I hope one day I can process things properly. I hope one day our little family will be a family of 4 again.

10 Comments

  1. Anonywrites's avatar Anonywrites says:

    I just want to say that I completely relate to the feelings you have written about. Sometimes I am struck by the enormity of what happened to us. It feels surreal. I think back to us being a family, the holidays we had, the life we had, and how it was all suddenly blown apart. It seems surreal that he was ever in prison, like part of my brain can’t quite join that up to our lives but then the other part of me knows it did happen. Hard to explain. I am glad you were able to enjoy some time away and I hope the the remainder of his sentence passes quickly for all of you. Xx

    Liked by 1 person

    1. Thanks hunny. I think it’s how our brain processes trauma, to detach ourselves from some of the reality in order to retain some sense of sanity.
      Time is the only healer when dealing with trauma xxx

      Liked by 1 person

      1. Anonywrites's avatar Anonywrites says:

        Yes that is so true about trauma. Things over time do become less acute. I also find that time stood still and when I think of our old house, I envisage being inside of the rooms there as though we still live there. Xx

        Liked by 1 person

      2. It must be very difficult to comprehend that that is no longer your home as you left so abruptly.
        With every loss there is a grieving and healing process.
        I hope you will find a way to process things and to heal xxxx

        Liked by 1 person

      3. Anonywrites's avatar Anonywrites says:

        Thank you ❤️xx

        Liked by 1 person

  2. Audrey Owen's avatar Audrey Owen says:

    Hi I totally get where your coming from, but don’t understand why you’d want him back after what he’s done, mental health is not an excuse!
    Why you ask, my husband, whom I was with for 37yrs & married for 35yrs, sexually penetrated my 16yr old granddaughter, he’s pleaded guilty to 4 charges. I’ve also since found out that he tried to run off with my daughter-in- law, also sending her a box of sex toys, when I confronted him when this happened approx. 8yrs ago & he swore to me it wasn’t him it was her! Then he claimed a breakdown, as I see it now it was all part of his deception?
    Mine is very recent only came to light when my granddaughter had the courage to speak up, I’m so proud of her & how brave she is, but she’s not getting any help or support, although we are desperately trying.
    He won’t be sentenced till July, that in itself is distressing us as we just want justice & some closure.
    Not only has he commited a heinous act in a position of trust, for which he told someone he enjoyed doing, he tried to make my granddaughter feel guilty because stood up & told her mum & dad, incidentally, my son & his wife split up over it when it happened & she kept the evidence which the police now have.
    I also found female clothing that was clearly his as he sent my ex daughter-in-law a picture of himself all dressed & made up!
    I worked anti social hours for extra money so he could forefill his dreams, theirs nothing left, he’s used it all & left me at 67 with nothing but debts & the clothes on my back.
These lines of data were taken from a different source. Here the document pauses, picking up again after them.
Lemma below_zero s k : inv n s -> nval k s < 0 -> op_ge (node_balance_ (nd k s)) zeroBalance_ = false.
Proof.
  intros I Hk. unfold op_ge, zeroBalance_. rewrite (op_lt_zero _ (inv_weak _ _ I k)).
  destruct (Z.ltb_spec (integral_ (node_balance_ (nd k s))) 0); [done|]. pose proof (nonneg_value _ (inv_weak _ _ I k) H). lia.
Qed.

(** After a removal the wallets other than the source and the target are as they were. *)
Lemma removed_balance s s' i p k :
  inv n s -> inv n s' -> mask_ s !! i = Some None_ -> l !! i = Some p -> mask_ s' = <[i := NegativeResult]> (mask_ s) ->
  nval k s' = nval k s - eff p.1 p.2 k.
Proof.
  intros I I' Hm Ep Em. rewrite (inv_bal _ _ I), (inv_bal _ _ I'), Em. apply expected_reject; [apply I|done|done].
Qed.

Lemma eff_spec i p k :
  l !! i = Some p -> eff p.1 p.2 k = (if decide (k = pk (target_ p.1)) then value (amount_ p.1) else 0)
    - (if decide (k = pk (source_ p.1)) then value (amount_ p.1) + value p.2 else 0).
Proof. done. Qed.

(** The cost that is compared with what is missing. *)
Lemma cost_spec i p :
  l !! i = Some p ->
  exists cost, trx_cost known p.1 = ret cost /\ normal cost /\ value cost = value (amount_ p.1) + value p.2.
Proof.
  intros Ep. destruct (Forall_lookup_1 _ _ _ _ l_ok Ep) as [[_ _ Pa Pf Pn] Ha Hf _ Ex]. unfold trx_cost, fee_of.
  rewrite Ex, known_none. cbn [mthen ret]. rewrite Pf. cbn [mthen ret]. eexists. split; [reflexivity|].
  destruct (add_assign_mod _ _ Pa (normal_weak _ Pn)) as [N V]. split; [done|].
  apply eqm_range; [apply weak_range, normal_weak, N| |done].
  pose proof (cost_of_lookup l i p l_ok Ep). pose proof (rich []). unfold AMOUNT_MAX_FRACTION in *. lia.
Qed.

(** Enough is paid back. *)
Lemma cheap_spec s k i p cost :
  inv n s -> l !! i = Some p -> trx_cost known p.1 = ret cost -> pk (target_ p.1) <> k -> pk (source_ p.1) = k ->
  Amount.op_lt cost (op_neg (node_balance_ (nd k s))) = false -> 0 <= nval k s - eff p.1 p.2 k.
Proof.
  intros I Ep Ec Hd Hk Hlt. destruct (cost_spec i p Ep) as (cost' & Ec' & Nc & Vc). rewrite Ec in Ec'. injection Ec' as <-.
  destruct (op_neg_weak _ (inv_weak _ _ I k)) as [Nn Vn]. rewrite (op_lt_spec _ _ Nc Nn), Z.ltb_ge in Hlt.
  rewrite (eff_spec i p k Ep), decide_False, decide_True by done.
  assert (value (op_neg (node_balance_ (nd k s))) = - nval k s) as Ev; [|lia].
  apply eqm_range; [apply weak_range, normal_weak, Nn| |done]. pose proof (expected_range (mask_ s) n k) as Hx.
  rewrite <- (inv_bal _ _ I) in Hx. lia.
Qed.

(** Some accepted transactions are rejected. *)
Definition pruned (mask mask' : list Reason) : Prop :=
  forall i, mask' !! i = mask !! i \/ mask !! i = Some None_ /\ mask' !! i = Some NegativeResult.

Lemma pruned_refl mask : pruned mask mask.
Proof. by left. Qed.

Lemma pruned_trans m1 m2 m3 : pruned m1 m2 -> pruned m2 m3 -> pruned m1 m3.
Proof. intros H1 H2 i. destruct (H1 i) as [E1|[E1 E1']], (H2 i) as [E2|[E2 E2']]; (left; congruence) || (right; split; congruence). Qed.

Lemma pruned_reject mask i : mask !! i = Some None_ -> pruned mask (<[i := NegativeResult]> mask).
Proof.
  intros Hm j. destruct (decide (j = i)) as [->|Hne]; [right|left; by rewrite list_lookup_insert_ne].
  by rewrite list_lookup_insert_eq by by eapply lookup_lt_Some.
Qed.

#[local] Hint Resolve pruned_refl pruned_trans pruned_reject : core.

(** What a call of one of the loops leaves. *)
Record removed (one positive : bool) (k : bytes) (pre : list nat) (b : bool) (s s' : State) : Prop := {
  rm_inv : inv n s';
  rm_covered : covered (fun k' => k' <> k) s';
  rm_mask : pruned (mask_ s) (mask_ s');
  rm_potential : (potential s' <= potential s)%nat;
  rm_done : b = true -> nval k s' < 0 -> k ∈ negativeNodes_ s';
  rm_all : b = false -> one = false -> positive = false -> own (mask_ s') k n = pre
}.

Lemma removed_same one positive k pre pre' b s s1 s' :
  potential s1 = potential s -> mask_ s1 = mask_ s -> (one = false -> positive = false -> pre' = pre) ->
  removed one positive k pre' b s1 s' -> removed one positive k pre b s s'.
Proof.
  intros Ep Em Eq [H1 H2 H3 H4 H5 H6]. split; try done; [by rewrite <- Em|lia|]. intros Hb Ho Hp. by rewrite <- Eq, H6.
Qed.

Lemma link_of_snoc pre i : link_of (pre ++ [i]) = After (Z.of_nat i).
Proof. unfold link_of. by rewrite last_snoc. Qed.

(** The removal itself, and the push of a target that cannot pay. *)
Lemma removal_step positive k pre i post p s :
  inv n s -> covered (fun k' => k' <> k) s -> own (mask_ s) k n = pre ++ i :: post -> l !! i = Some p ->
  let kd := pk (target_ p.1) in
  positive && negb (op_le (amount_ p.1) (node_balance_ (nd kd s))) = false ->
  exists s2, remove_transaction ids cache known k (link_of pre) (Z.of_nat i) p.1 s = ret s2 /\
    let s3 := if negb positive && Amount.op_lt (node_balance_ (nd kd s2)) zeroBalance_
              then s2 <| negativeNodes_ := kd :: negativeNodes_ s2 |> else s2 in
    inv n s3 /\ covered (fun k' => k' <> k) s3 /\ pruned (mask_ s) (mask_ s3) /\ (potential s3 <= potential s)%nat /\ own (mask_ s3) k n = pre ++ post /\
    (forall k', nval k' s3 = nval k' s - eff p.1 p.2 k') /\
    (positive = false -> nval kd s3 < 0 -> kd ∈ negativeNodes_ s3).
Proof.
  intros I Hc Eo Ep kd Hpos. destruct (own_member k pre i post s I Eo) as (p' & Ep' & Ek & Hm & Hi & Hin).
  rewrite Ep in Ep'. injection Ep' as <-.
  destruct (remove_transaction_spec k pre i post p s I Eo Ep) as (s2 & E2 & I2 & Eo2 & Em2 & En2). exists s2. split; [done|].
  intros s3. assert (forall k', nd k' s3 = nd k' s2) as N3 by (subst s3; by destruct (negb positive && _)).
  assert (mask_ s3 = mask_ s2 /\ trxList_ s3 = trxList_ s2) as [M3 T3] by (subst s3; by destruct (negb positive && _)).
  assert (forall x, x ∈ negativeNodes_ s -> x ∈ negativeNodes_ s3) as Hsub.
  { intros x Hx. rewrite <- En2 in Hx. subst s3. destruct (negb positive && _); [by right|done]. }
  assert (inv n s3) as I3 by by apply (inv_same n s2).
  assert (forall k', nval k' s3 = nval k' s - eff p.1 p.2 k') as V3.
  { intros k'. rewrite N3. by apply (removed_balance s s2 i). }
  assert (positive = false -> nval kd s3 < 0 -> kd ∈ negativeNodes_ s3) as Hpush.
  { intros -> Hneg. rewrite N3 in Hneg. pose proof (below_zero s2 kd I2 Hneg) as Hz. unfold op_ge in Hz. apply negb_false_iff in Hz.
    subst s3. cbn [negb andb]. rewrite Hz. by left. }
  split_and!; [done| |rewrite M3, Em2; auto| |by rewrite M3|done|done].
  - intros k' Hk' Hneg. rewrite V3, (eff_spec i p k' Ep), Ek, (decide_False (P := k' = k)) in Hneg by done.
    destruct (decide (k' = pk (target_ p.1))) as [->|]; [|apply Hsub, Hc; [done|lia]].
    destruct positive; cbn [andb] in Hpos.
    + apply negb_false_iff in Hpos. exfalso. destruct (Forall_lookup_1 _ _ _ _ l_ok Ep) as [[_ _ Pa _ _] _ _ _ _].
      pose proof (op_le_value _ _ Pa (inv_weak _ _ I kd) Hpos). fold kd in Hneg. lia.
    + apply Hpush; [done|]. fold kd. rewrite V3, (eff_spec i p kd Ep), Ek. fold kd. rewrite decide_True, decide_False by done. fold kd in Hneg. lia.
  - unfold potential. rewrite M3, Em2. pose proof (accepted_count_reject _ _ NegativeResult Hm ltac:(done)).
    subst s3. destruct (negb positive && _); cbn [upd negativeNodes_ length]; rewrite En2; lia.
Qed.
Lemma inv_getData k s : inv n s -> inv n (getData cache k s).
Proof. intros I. apply (inv_same n s); [done..|]. intros. apply node_getData. Qed.

Lemma covered_getData P k s : covered P s -> covered P (getData cache k s).
Proof. intros Hc k' Hk' Hn. rewrite node_getData in Hn. by apply Hc. Qed.

(** A wallet below zero cannot pay anything back. *)
Lemma cannot_pay s k p i :
  inv n s -> l !! i = Some p -> integral_ (node_balance_ (nd k s)) < 0 -> op_le (amount_ p.1) (node_balance_ (nd k s)) = false.
Proof.
  intros I Ep Hk. destruct (Forall_lookup_1 _ _ _ _ l_ok Ep) as [[_ _ Pa _ _] Ha _ _ _].
  assert (0 <= integral_ (amount_ p.1)) by (destruct Pa; unfold value in Ha; destruct (amount_ p.1); cbn in *; unfold AMOUNT_MAX_FRACTION in *; lia).
  unfold op_le, Amount.op_gt. rewrite Z.gtb_ltb, (proj2 (Z.ltb_lt _ _)) by lia. done.
Qed.

Lemma remove_list_spec one positive k abs fuel pre post s :
  (length post < fuel)%nat -> inv n s -> covered (fun k' => k' <> k) s -> own (mask_ s) k n = pre ++ post ->
  integral_ (node_balance_ (nd k s)) < 0 -> (one = true -> abs = op_neg (node_balance_ (nd k s))) ->
  exists b s', remove_loop ids cache known one positive (map fst l) k abs fuel (link_of pre) s = ret (b, s') /\
    removed one positive k pre b s s'.
Proof.
  revert pre post s. induction fuel as [|fuel IH]; intros pre post s Hf I Hc Eo Hneg Habs; [lia|]. cbn [remove_loop].
  rewrite (read_link_of k pre post s I Eo). cbn [mthen ret]. destruct post as [|i post].
  { rewrite Z.eqb_refl. exists false, s. split; [done|]. split; try done. intros _ _ _. by rewrite Eo, app_nil_r. }
  destruct (own_member k pre i post s I Eo) as (p & Ep & Ek & Hm & Hi & Hin).
  destruct (nat_index i Hi) as [_ Hno]. rewrite (proj2 (Z.eqb_neq _ _) Hno), (index_fst i p Ep). cbn [mthen ret].
  assert (own (mask_ s) k n = (pre ++ [i]) ++ post) as Eo' by (by rewrite Eo, <- app_assoc).
  destruct (cost_spec i p Ep) as (cost & Ec & _ & _).
  set (cheap := if one then Amount.op_lt cost abs else false).
  replace (if one then _ else ret false) with (ret cheap) by (subst cheap; destruct one; [rewrite Ec|]; done). cbn [mthen ret].
  cbn [length] in Hf. destruct cheap eqn:Ech; subst cheap.
  { destruct one; [|done]. rewrite <- (link_of_snoc pre i). destruct (IH (pre ++ [i]) post s) as (b & s' & E & R); [lia|done..|].
    exists b, s'. split; [done|]. by apply (removed_same true positive k pre (pre ++ [i]) b s s). }
  set (kd := pk (target_ p.1)). set (s1 := getData cache kd s).
  assert (forall k', nd k' s1 = nd k' s) as N1 by (intros; apply node_getData).
  pose proof (inv_getData kd s I) as I1. pose proof (covered_getData _ kd s Hc) as Hc1. fold s1 in I1, Hc1.
  destruct (positive && _) eqn:Epos.
  { apply andb_true_iff in Epos as [-> _]. rewrite <- (link_of_snoc pre i).
    destruct (IH (pre ++ [i]) post s1) as (b & s' & E & R); [lia|done|done|done|by rewrite N1|intros; rewrite N1; auto|].
    exists b, s'. split; [done|]. by apply (removed_same one true k pre (pre ++ [i]) b s s1). }
  destruct (removal_step positive k pre i post p s1 I1 Hc1 Eo Ep Epos) as (s2 & E2 & I3 & Hc3 & M3 & P3 & Eo3 & V3 & Hpush).
  rewrite E2. cbn [mthen ret]. fold kd in I3, Hc3, M3, P3, Eo3, V3, Hpush |- *.
  set (s3 := if negb positive && Amount.op_lt (node_balance_ (nd kd s2)) zeroBalance_ then _ else s2) in *.
  destruct one.
  - exists true, s3. split; [done|]. split; try done. intros _ Hk. destruct (decide (kd = k)) as [Ekd|Hne].
    + rewrite <- Ekd. destruct positive; [|apply Hpush; [done|by rewrite Ekd]]. cbn [andb] in Epos. exfalso.
      rewrite Ekd, (cannot_pay s1 k p i I1 Ep) in Epos by (by rewrite N1). done.
    + exfalso. rewrite V3 in Hk. rewrite (Habs eq_refl), <- (N1 k) in Ech.
      pose proof (cheap_spec s1 k i p cost I1 Ep Ec Hne Ek Ech). lia.
  - destruct (op_ge (node_balance_ (nd k s3)) zeroBalance_) eqn:Ege.
    + exists true, s3. split; [done|]. split; try done. intros _ Hk. by rewrite (below_zero s3 k I3 Hk) in Ege.
    + unfold op_ge, zeroBalance_ in Ege. rewrite (op_lt_zero _ (inv_weak _ _ I3 k)) in Ege.
      destruct (IH pre post s3) as (b & s' & E & [R1 R2 R3 R4 R5 R6]); [lia|done|done|done|lia|done|].
      exists b, s'. split; [done|]. split; try done; [by eapply pruned_trans|]. change (potential s1) with (potential s) in P3. lia.
Qed.
Lemma remove_from_spec one positive k s :
  inv n s -> covered (fun k' => k' <> k) s ->
  exists b s', remove_from ids cache known one positive (map fst l) k s = ret (b, s') /\ removed one positive k [] b s s'.
Proof.
  intros I Hc. unfold remove_from. destruct (op_ge _ _) eqn:Ege.
  - exists true, s. split; [done|]. split; try done. intros _ Hk. by rewrite (below_zero s k I Hk) in Ege.
  - unfold op_ge, zeroBalance_ in Ege. rewrite (op_lt_zero _ (inv_weak _ _ I k)) in Ege.
    destruct (remove_list_spec one positive k (op_neg (node_balance_ (nd k s))) (S (length (trxList_ s))) [] (own (mask_ s) k n) s)
      as (b & s' & E & R); [|done|done|done|lia|done|by exists b, s'].
    rewrite (inv_links _ _ I). unfold own. pose proof (length_filter (fun i => mask_ s !! i = Some None_ /\ source_of i = Some k) (rev (seq 0 n))).
    rewrite length_rev, length_seq in H. lia.
Qed.
Section spec.
Context `{!Cscrypto} {D : Type} `{!MultiIndex D} (ids : WalletsIds D).
Implicit Types (idx : TransactionsIndex) (i : TransactionsIterator) (p q : Pool.priv) (t : Transaction) (key : Address) (chain : list Pool.priv).

(** *** Addresses that are keys *)

Definition is_key key : Prop := Address.is_public_key key = true /\ length (public_key key) = kPublicKeySize.

Lemma key_ext a b : is_key a -> is_key b -> public_key a = public_key b -> a = b.
Proof. intros [Ha _] [Hb _]. destruct a as [da wa], b as [db wb]. unfold Address.is_public_key in *. cbn in *. by destruct wa, wb; intros ->. Qed.

Lemma key_eq a b : is_key a -> is_key b -> Address.op_eq a b = bool_decide (a = b).
Proof.
  intros Ha Hb. pose proof (key_ext a b Ha Hb) as He. destruct Ha as [Ha _], Hb as [Hb _]. unfold Address.op_eq. rewrite Ha, Hb, bool_decide_true by done.
  cbn [negb]. apply bool_decide_ext. split; [apply He|by intros ->].
Qed.

Lemma key_equivalent a b : is_key a -> is_key b -> WalletsCache.equivalent a b = bool_decide (a = b).
Proof.
  intros Ha Hb. pose proof (key_ext a b Ha Hb) as He. destruct Ha as [Ha _], Hb as [Hb _]. unfold Address.is_public_key in *.
  apply negb_true_iff in Ha, Hb. unfold WalletsCache.equivalent, Address.op_lt. rewrite Ha, Hb. cbn [negb andb].
  symmetry. case_bool_decide as E; [subst b; by rewrite lex_lt_irrefl|].
  destruct (lex_lt_total (public_key a) (public_key b)) as [R|R]; [by intros R; apply E, He|..]; unfold public_key in R; rewrite R; [done|].
  by rewrite andb_false_r.
Qed.
Inductive Event :=
  | Start | BigBang | RoundTable | Transactions | Hashes | Stage1Enough | Stage2Enough
  | FailConsensus | Stage3Enough | Stage3NonComplete | SmartDeploy | SmartResult | Expired
  | SetNormal | SetTrusted | SetWriter.

Inductive Role := RoleNormal | RoleTrusted | RoleWriter.

(** [Node::Level] *)
Inductive Level := LevelNormal | LevelConfidant | LevelMain | LevelWriter.

Inductive StateName :=
  | pNone | pNormal | pSync | pTrusted1 | pTrusted2 | pTrusted3 | pTrustedPost
  | pRTH | pBB | pWriting | pWaiting | pWrite.

(** [StatePtr]: object identity. *)
Inductive StatePtr := Obj (n : StateName) | Fresh (n : StateName).

#[export] Instance mode_eq_dec : EqDecision Mode. Proof. solve_decision. Defined.
#[export] Instance event_eq_dec : EqDecision Event. Proof. solve_decision. Defined.
#[export] Instance name_eq_dec : EqDecision StateName. Proof. solve_decision. Defined.
#[export] Instance ptr_eq_dec : EqDecision StatePtr. Proof. solve_decision. Defined.

(** ** The transition tables *)

Definition defaultRT : Event * StateName := (RoundTable, pRTH).
Definition defaultBB : Event * StateName := (BigBang, pBB).

(** [InitTransitions] *)
Definition default_transitions (n : StateName) : list (Event * StateName) :=
  match n with
  | pNone => [(Start, pNormal); (SetTrusted, pWrite); defaultRT]
  | pNormal => [defaultRT; defaultBB]
  | pSync => [defaultRT; defaultBB]
  | pTrusted1 => [defaultRT; defaultBB; (Transactions, pTrusted2); (Hashes, pTrusted2)]
  | pTrusted2 => [defaultRT; defaultBB; (Stage1Enough, pTrusted3)]
  | pTrusted3 => [defaultRT; defaultBB; (Stage2Enough, pTrustedPost); (FailConsensus, pNormal)]
  | pTrustedPost => [defaultRT; defaultBB; (Stage3Enough, pWaiting); (SetNormal, pNormal);
                     (Stage3NonComplete, pTrusted3)]
  | pWaiting => [defaultRT; defaultBB; (SetWriter, pWriting)]
  | pRTH => [(SetNormal, pNormal); (SetTrusted, pTrusted1)]
  | pBB => [defaultRT]
  | pWriting => [defaultRT; defaultBB]
  | pWrite => []
  end.
(* ===== verification/Random.v ===== *)
(** * The shuffle ([lib/include/lib/system/random.hpp])

    [cs::Random::shuffle], the deterministic shuffle all nodes must agree on.
    The generator is the sequence of its outputs, [rng : nat -> Z]; the state
    threaded through the loops is the number of outputs consumed. *)

From Stdlib Require Import ZArith Lia.
From stdpp Require Import base tactics numbers option list.
From S2P Require Import Prelude BinStream.

Local Open Scope Z_scope.
Local Open Scope cs_scope.

Section shuffle.
Context (rng : nat -> Z).

(** [bits], [bmask] for a 64-bit [udiff] *)
Definition bits : Z := 64.
Definition bmask : Z := 2 ^ 64 - 1.

(** [for (;;) { _Val = rng(); if (_Val <= bmask) ... }] *)
Fixpoint get_bits (fuel : nat) (g : nat) : option (Z * nat) :=
  match fuel with
  | O => None
  | S fuel => let _Val := u64 (rng g) in
      if _Val <=? bmask then Some (_Val, S g) else get_bits fuel (S g)
  end.

(** [while (mask < udiff(index - 1))] *)
Fixpoint more_bits (fuel : nat) (index ret mask : Z) (g : nat) : option (Z * Z * nat) :=
  if mask <? u64 (index - 1) then
    match fuel with
    | O => None
    | S fuel =>
        let ret := u64 (Z.shiftl (u64 (Z.shiftl ret (bits - 1))) 1) in
        let? (_Get_bits, g) := get_bits (S fuel) g in
        let ret := Z.lor ret _Get_bits in
        let mask := Z.lor (u64 (Z.shiftl (u64 (Z.shiftl mask (bits - 1))) 1)) bmask in
        more_bits fuel index ret mask g
    end
  else Some (ret, mask, g).

(** The outer [for (;;)]: resample until the value is unbiased. *)
Fixpoint sample (fuel : nat) (index : Z) (g : nat) : option (Z * nat) :=
  match fuel with
  | O => None
  | S fuel' =>
      let? (ret, mask, g) := more_bits fuel index 0 0 g in
      if (ret / index <? mask / index) || (mask mod index =? u64 (index - 1))
      then Some (ret mod index, g) else sample fuel' index g
  end.

(** [std::iter_swap] *)
Definition iter_swap {A} (i j : nat) (l : list A) : list A :=
  match l !! i, l !! j with
  | Some a, Some b => <[i := b]> (<[j := a]> l)
  | _, _ => l
  end.

(** [for (; ++target != uLast; ++targetIndex)] with [todo] elements left. *)
Fixpoint shuffle_loop {A} (fuel todo targetIndex g : nat) (l : list A) : option (list A) :=
  match todo with
  | O => Some l
  | S todo =>
      let? (off, g) := sample fuel (Z.of_nat targetIndex + 1) g in
      shuffle_loop fuel todo (S targetIndex) g (iter_swap targetIndex (Z.to_nat off) l)
  end.

Definition shuffle {A} (fuel : nat) (l : list A) : option (list A) :=
  match l with [] => Some [] | _ => shuffle_loop fuel (length l - 1) 1 0 l end.

(** The reference: one output per position. *)
Fixpoint fisher_yates {A} (todo i : nat) (l : list A) : list A :=
  match todo with
  | O => l
  | S todo => fisher_yates todo (S i)
                (iter_swap i (Z.to_nat (rng (i - 1)%nat mod (Z.of_nat i + 1))) l)
  end.

Lemma iter_swap_perm {A} i j (l : list A) : iter_swap i j l ≡ₚ l.
Proof.
  unfold iter_swap. destruct (l !! i) as [a|] eqn:Hi; [|done].
  destruct (l !! j) as [b|] eqn:Hj; [|done].
  destruct (decide (i = j)) as [->|Hne].
  - simplify_eq. by rewrite list_insert_insert_eq, list_insert_id.
  - set (l' := <[j:=a]> l).
    assert (l' !! i = Some a) as Hi' by by unfold l'; rewrite list_lookup_insert_ne.
    apply Permutation_inj. split; [by unfold l'; rewrite !length_insert|].
    exists (fun k => if decide (k = i) then j else if decide (k = j) then i else k). split.
    + intros k k'. repeat case_decide; congruence.
    + intros k. repeat case_decide; subst.
      * rewrite list_lookup_insert_eq; [done|]. apply lookup_lt_Some in Hi'. done.
      * rewrite list_lookup_insert_ne by done. unfold l'.
        rewrite list_lookup_insert_eq; [done|]. by apply lookup_lt_Some in Hj.
      * by unfold l'; rewrite !list_lookup_insert_ne by done.
Qed.

Lemma fisher_yates_perm {A} todo i (l : list A) : fisher_yates todo i l ≡ₚ l.
Proof.
  revert i l. induction todo as [|todo IH]; intros i l; cbn [fisher_yates]; [done|].
  by rewrite IH, iter_swap_perm.
Qed.

(** A 32-bit generator ([std::mt19937]). *)
Context (rng_range : forall g, 0 <= rng g < 2 ^ 32).

Lemma sample_first fuel i g :
  1 <= i < 2 ^ 62 -> sample (S (S fuel)) (i + 1) g = Some (rng g mod (i + 1), S g).
Proof using rng_range.
  intros Hi. cbn [sample more_bits]. pose proof (rng_range g) as Hr.
  rewrite !(uwrap_id 64 (i + 1 - 1)) by (unfold in_u; lia).
  rewrite (proj2 (Z.ltb_lt 0 (i + 1 - 1))) by lia. cbn [get_bits].
  rewrite (uwrap_id 64 (rng g)) by (unfold in_u; lia).
  rewrite (proj2 (Z.leb_le (rng g) bmask)) by (unfold bmask; lia).
  change (Z.lor (u64 (Z.shiftl (u64 (Z.shiftl 0 (bits - 1))) 1)) bmask) with bmask.
  change (u64 (Z.shiftl (u64 (Z.shiftl 0 (bits - 1))) 1)) with 0. rewrite Z.lor_0_l.
  rewrite (proj2 (Z.ltb_ge bmask (i + 1 - 1))) by (unfold bmask; lia).
  rewrite (proj2 (Z.ltb_lt (rng g / (i + 1)) (bmask / (i + 1)))); [done|].
  apply Z.lt_le_trans with (rng g / (i + 1) + 1); [lia|].
  rewrite <- Z.div_add with (c := i + 1) by lia. unfold bmask.
  apply Z.div_le_mono; lia.
Qed.

Lemma shuffle_loop_fisher {A} fuel todo i (l : list A) :
  (1 <= i)%nat -> Z.of_nat (i + todo) < 2 ^ 62 ->
  shuffle_loop (S (S fuel)) todo i (i - 1) l = Some (fisher_yates todo i l).
Proof using rng_range.
  revert i l. induction todo as [|todo IH]; intros i l Hi Hb; [done|].
  cbn [shuffle_loop fisher_yates]. rewrite sample_first by lia.
  replace (S (i - 1)) with (S i - 1)%nat by lia. apply IH; lia.
Qed.

(** For every generator of 32-bit values (std::mt19937) cs::Random::shuffle ends: no sample is
    rejected, so two levels of its unbounded loops are enough; it uses one output per position,
    equals the Fisher-Yates shuffle that these outputs select, and permutes its range. *)
Theorem shuffle_spec {A} fuel (l : list A) :
  Z.of_nat (length l) < 2 ^ 62 ->
  shuffle (S (S fuel)) l = Some (fisher_yates (length l - 1) 1 l) /\
  fisher_yates (length l - 1) 1 l ≡ₚ l.
Proof using rng_range.
  intros Hl. split; [|apply fisher_yates_perm]. unfold shuffle. destruct l as [|a l]; [done|].
  apply (shuffle_loop_fisher fuel _ 1); cbn [length] in *; lia.
Qed.
End shuffle.

(** ** Witnesses *)

Lemma shuffle_spec_witness :
  shuffle (fun g => 7 * Z.of_nat (g mod 4)%nat) 2 [1; 2; 3; 4] =
    Some (fisher_yates (fun g => 7 * Z.of_nat (g mod 4)%nat) 3 1 [1; 2; 3; 4]) /\
  fisher_yates (fun g => 7 * Z.of_nat (g mod 4)%nat) 3 1 [1; 2; 3; 4] ≡ₚ [1; 2; 3; 4].
Proof.
  apply (shuffle_spec (fun g => 7 * Z.of_nat (g mod 4)%nat)) with (fuel := 0%nat) (l := [1; 2; 3; 4]); [|done].
  intros g. pose proof (Nat.mod_upper_bound g 4). lia.
Defined.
I’m living with my son & granddaughters because I can’t bare being in the rented property we shared as a couple.
    He’s totally destroyed me as I loved him to bits, he kept telling me how much he loved me & couldn’t live without me, how we move on from this deception & all the lies I don’t know?
    I just hope he’s suffering & getting what he deserves, because he deserves no better.
    Just to say their are millions of people in this country alone who have severe mental health problems, my son included, but they DO NOT commit these terrible crimes, so I don’t consider it an excuse?
    I hope you consider yourself & your kids before taking him back, because it will never be the same & how could you ever trust him again? I know I couldn’t be near my ex now or ever trust him again even though I don’t know how to stop loving him, I’ve a long way to go?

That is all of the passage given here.